(* ===== verification/Bootstrap.v ===== *)
(** * The bootstrap of an Envoy (internal/xds/bootstrap.go)

    What an Envoy is started with: where it finds the xDS server, and the
    listener its readiness is checked at. Serialization and validation are
    go-control-plane's and protobuf's. *)
From S2P Require Import Prelude GatewayAPI Samples Refs Routes Envoy Listeners Hosts Model EnvoyAPI XdsRoutes Xds.

Definition xdsClusterName := "xds".
Definition adminClusterName := "admin".
Definition readinessName := "readiness".

(** [loadAssignment]. *)
Definition loadAssignment (cluster address : string) (port : Z) : ClusterLoadAssignment :=
  {| cla_ClusterName := cluster;
     cla_Endpoints := [{| lle_SubZone := None; lle_LoadBalancingWeight := None;
                          lle_LbEndpoints := [socketAddress address port] |}] |}.

Section bootstrap.
Context `{Anypb, BootstrapCodec}.

Definition readinessRoute : EnvoyRoute :=
  {| er_Name := "";
     er_Match := {| rm_PathSpecifier := RouteMatch_Path "/ready"; rm_Headers := []; rm_QueryParameters := [] |};
     er_RequestHeadersToAdd := []; er_RequestHeadersToRemove := [];
     er_ResponseHeadersToAdd := []; er_ResponseHeadersToRemove := [];
     er_Action := Some (Route_Route {| ra_ClusterSpecifier := SpecCluster adminClusterName;
       ra_ClusterNotFoundResponseCode := 0; ra_HostRewriteLiteral := None; ra_RegexRewrite := None |}) |}.

Definition readinessListener : result EnvoyListener :=
  let? router := anypb_New Router in
  let? manager := anypb_New (HttpConnectionManager_RouteConfig readinessName
    {| rc_Name := readinessName; rc_IgnorePortInHostMatching := false;
       rc_VirtualHosts := [{| vh_Name := readinessName; vh_Domains := ["*"]; vh_Routes := [readinessRoute] |}] |}
    [("envoy.filters.http.router", router)]) in
  inl {| el_Name := readinessName; el_Address := socketAddress "0.0.0.0" EnvoyReadinessPort;
         el_ListenerFilters := [];
         el_FilterChains := [{| fc_Name := ""; fc_ServerNames := None;
           fc_Filters := [{| fi_Name := httpConnectionManagerFilter; fi_TypedConfig := manager |}];
           fc_TransportSocket := None |}] |}.

Definition xdsCluster (http2 : Message) (xdsHost : string) (xdsPort : Z) : StaticCluster :=
  {| stc_Name := xdsClusterName; stc_ConnectTimeout := 5 * 10 ^ 9; stc_Type := STRICT_DNS;
     stc_LoadAssignment := loadAssignment xdsClusterName xdsHost xdsPort; stc_ProtocolOptions := Some http2 |}.

Definition adminCluster : StaticCluster :=
  {| stc_Name := adminClusterName; stc_ConnectTimeout := 10 ^ 9; stc_Type := STATIC;
     stc_LoadAssignment := loadAssignment adminClusterName "127.0.0.1" EnvoyAdminPort; stc_ProtocolOptions := None |}.

(** The message [Bootstrap] builds. *)
Definition bootstrapConfig (nodeID xdsHost : string) (xdsPort : Z) : result BootstrapConfig :=
  let? http2 := anypb_New HttpProtocolOptions_Http2 in
  let? readiness := readinessListener in
  inl {| bs_NodeId := nodeID; bs_NodeCluster := nodeID;
         bs_AdminAddress := socketAddress "127.0.0.1" EnvoyAdminPort;
         bs_AdsCluster := xdsClusterName; bs_LdsConfig := adsConfigSource; bs_CdsConfig := adsConfigSource;
         bs_Listeners := [readiness]; bs_Clusters := [xdsCluster http2 xdsHost xdsPort; adminCluster] |}.

(** [Bootstrap]. *)
Definition Bootstrap (nodeID xdsHost : string) (xdsPort : Z) : result string :=
  let? bootstrap := bootstrapConfig nodeID xdsHost xdsPort in
  match ValidateAll bootstrap with
  | Some err => inr ("invalid bootstrap: " +:+ err)
  | None => MarshalBootstrap bootstrap
  end.

(** ** Properties *)

(** The cluster a listener with a static route configuration routes to. *)
Definition staticRoutes (l : EnvoyListener) : list RouteConfiguration :=
  chain ← el_FilterChains l; filter ← fc_Filters chain;
  match fi_TypedConfig filter with HttpConnectionManager_RouteConfig _ rc _ => [rc] | _ => [] end.

Lemma readinessListener_inl l : readinessListener = inl l →
  el_Address l = socketAddress "0.0.0.0" EnvoyReadinessPort ∧
  staticRoutes l = [{| rc_Name := readinessName; rc_IgnorePortInHostMatching := false;
    rc_VirtualHosts := [{| vh_Name := readinessName; vh_Domains := ["*"]; vh_Routes := [readinessRoute] |}] |}].
Proof.
  unfold readinessListener. intros (router & _ & Hk)%rbind_inl.
  by apply rbind_inl in Hk as (manager & ->%anypb_New_inl & [= <-]).
Qed.

(** The Envoy of a Gateway starts and runs with one configuration that
    fits together. Its text is that of a bootstrap that validates, whose node is
    the id its snapshot is kept under; the clusters the bootstrap asks for
    configuration and checks readiness with are in it; and whatever is
    translated for the Gateway's listeners, the addresses Envoy binds are
    distinct and leave the admin interface's port free. *)
Theorem Bootstrap_serves `{X509, LabelSelectors, MapOrder} gw routes refs resources nodeID host port text :
  (∀ ls, ls ∈ gw_Listeners gw → (1 ≤ ls_Port ls ≤ 65535)%Z) →
  Bootstrap nodeID host port = inl text →
  translate (Build gw routes refs) refs = inl resources →
  ∃ bs, bootstrapConfig nodeID host port = inl bs ∧ ValidateAll bs = None ∧ MarshalBootstrap bs = inl text ∧
    bs_NodeId bs = nodeID ∧
    (∃ c, c ∈ bs_Clusters bs ∧ stc_Name c = bs_AdsCluster bs ∧
       stc_LoadAssignment c = loadAssignment (bs_AdsCluster bs) host port ∧
       stc_ProtocolOptions c = Some HttpProtocolOptions_Http2) ∧
    (∀ n, n ∈ referenced (bs_Listeners bs ≫= staticRoutes) [] →
       ∃ c, c ∈ bs_Clusters bs ∧ stc_Name c = n ∧ stc_LoadAssignment c = loadAssignment n "127.0.0.1" (sa_Port (bs_AdminAddress bs))) ∧
    NoDup (el_Address <$> bs_Listeners bs ++ rs_Listeners resources) ∧
    ∀ l, l ∈ bs_Listeners bs ++ rs_Listeners resources → sa_Port (el_Address l) ≠ sa_Port (bs_AdminAddress bs).
Proof.
  intros Hports Hb Ht. apply rbind_inl in Hb as (bs & Hbs & Htext). exists bs. split; [done|].
  destruct (ValidateAll bs); [done|]. split; [done|]. split; [done|].
  apply rbind_inl in Hbs as (http2 & ->%anypb_New_inl & Hbs).
  apply rbind_inl in Hbs as (readiness & [Hra Hrr]%readinessListener_inl & [= <-]).
  cbn [bs_NodeId bs_AdsCluster bs_Clusters bs_Listeners bs_AdminAddress].
  destruct (translate_binds gw routes refs resources Hports Ht) as [Hnd Hp].
  split_and!; [done| | | |].
  - eexists. split; [by left|]. done.
  - intros n Hn. exists adminCluster. split; [by right; left|].
    simpl in Hn. rewrite app_nil_r, Hrr in Hn. by apply list_elem_of_singleton in Hn as ->.
  - rewrite fmap_app. apply NoDup_app. split_and!; [apply NoDup_singleton| |done].
    intros a ->%list_elem_of_singleton (l & Ha & [_ Hl]%Hp)%list_elem_of_fmap. rewrite Hra in Ha.
    by rewrite <- Ha in Hl.
  - intros l [->%list_elem_of_singleton|[Hl _]%Hp]%elem_of_app; [by rewrite Hra|done].
Qed.
End bootstrap.

Definition sampleCodec : BootstrapCodec :=
  {| ValidateAll := λ _, None; MarshalBootstrap := λ b, inl ("{node: " +:+ bs_NodeId b +:+ "}") |}.

Lemma Bootstrap_serves_witness :
  ∃ bs, bootstrapConfig (H := sampleAnypb) "infra/gw" "xds.operator.svc" 18000 = inl bs ∧
    bs_NodeId bs = "infra/gw" ∧ NoDup (el_Address <$> bs_Listeners bs ++ rs_Listeners xdsResources).
Proof.
  assert (@Bootstrap sampleAnypb sampleCodec "infra/gw" "xds.operator.svc" 18000 = inl "{node: infra/gw}") as Hb
    by reflexivity.
  destruct (@Bootstrap_serves sampleAnypb sampleCodec sampleX509 sampleSelectors sampleOrder xdsGateway
    (modelRoutes ++ [sampleTCPRoute "db-b"; sampleTCPRoute "db-a"]) (Some modelRefs) xdsResources
    "infra/gw" "xds.operator.svc" 18000%Z "{node: infra/gw}")
    as (bs & Hbs & _ & _ & Hid & _ & _ & Hnd & _).
  - apply (proj1 (Forall_forall _ _)). repeat constructor; discriminate.
  - exact Hb.
  - vm_compute. reflexivity.
  - by exists bs.
Defined.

[WORK TO COMPLETE]: For this exercise, the answer is the lines from the one containing "apply rbind_inl in Hbs as (http2" through the end of the listing above, reproduced exactly.

[RESULT OF THIS EXERCISE]:
  apply rbind_inl in Hbs as (http2 & ->%anypb_New_inl & Hbs).
  apply rbind_inl in Hbs as (readiness & [Hra Hrr]%readinessListener_inl & [= <-]).
  cbn [bs_NodeId bs_AdsCluster bs_Clusters bs_Listeners bs_AdminAddress].
  destruct (translate_binds gw routes refs resources Hports Ht) as [Hnd Hp].
  split_and!; [done| | | |].
  - eexists. split; [by left|]. done.
  - intros n Hn. exists adminCluster. split; [by right; left|].
    simpl in Hn. rewrite app_nil_r, Hrr in Hn. by apply list_elem_of_singleton in Hn as ->.
  - rewrite fmap_app. apply NoDup_app. split_and!; [apply NoDup_singleton| |done].
    intros a ->%list_elem_of_singleton (l & Ha & [_ Hl]%Hp)%list_elem_of_fmap. rewrite Hra in Ha.
    by rewrite <- Ha in Hl.
  - intros l [->%list_elem_of_singleton|[Hl _]%Hp]%elem_of_app; [by rewrite Hra|done].
Qed.
End bootstrap.

Definition sampleCodec : BootstrapCodec :=
  {| ValidateAll := λ _, None; MarshalBootstrap := λ b, inl ("{node: " +:+ bs_NodeId b +:+ "}") |}.

Lemma Bootstrap_serves_witness :
  ∃ bs, bootstrapConfig (H := sampleAnypb) "infra/gw" "xds.operator.svc" 18000 = inl bs ∧
    bs_NodeId bs = "infra/gw" ∧ NoDup (el_Address <$> bs_Listeners bs ++ rs_Listeners xdsResources).
Proof.
  assert (@Bootstrap sampleAnypb sampleCodec "infra/gw" "xds.operator.svc" 18000 = inl "{node: infra/gw}") as Hb
    by reflexivity.
  destruct (@Bootstrap_serves sampleAnypb sampleCodec sampleX509 sampleSelectors sampleOrder xdsGateway
    (modelRoutes ++ [sampleTCPRoute "db-b"; sampleTCPRoute "db-a"]) (Some modelRefs) xdsResources
    "infra/gw" "xds.operator.svc" 18000%Z "{node: infra/gw}")
    as (bs & Hbs & _ & _ & Hid & _ & _ & Hnd & _).
  - apply (proj1 (Forall_forall _ _)). repeat constructor; discriminate.
  - exact Hb.
  - vm_compute. reflexivity.
  - by exists bs.
Defined.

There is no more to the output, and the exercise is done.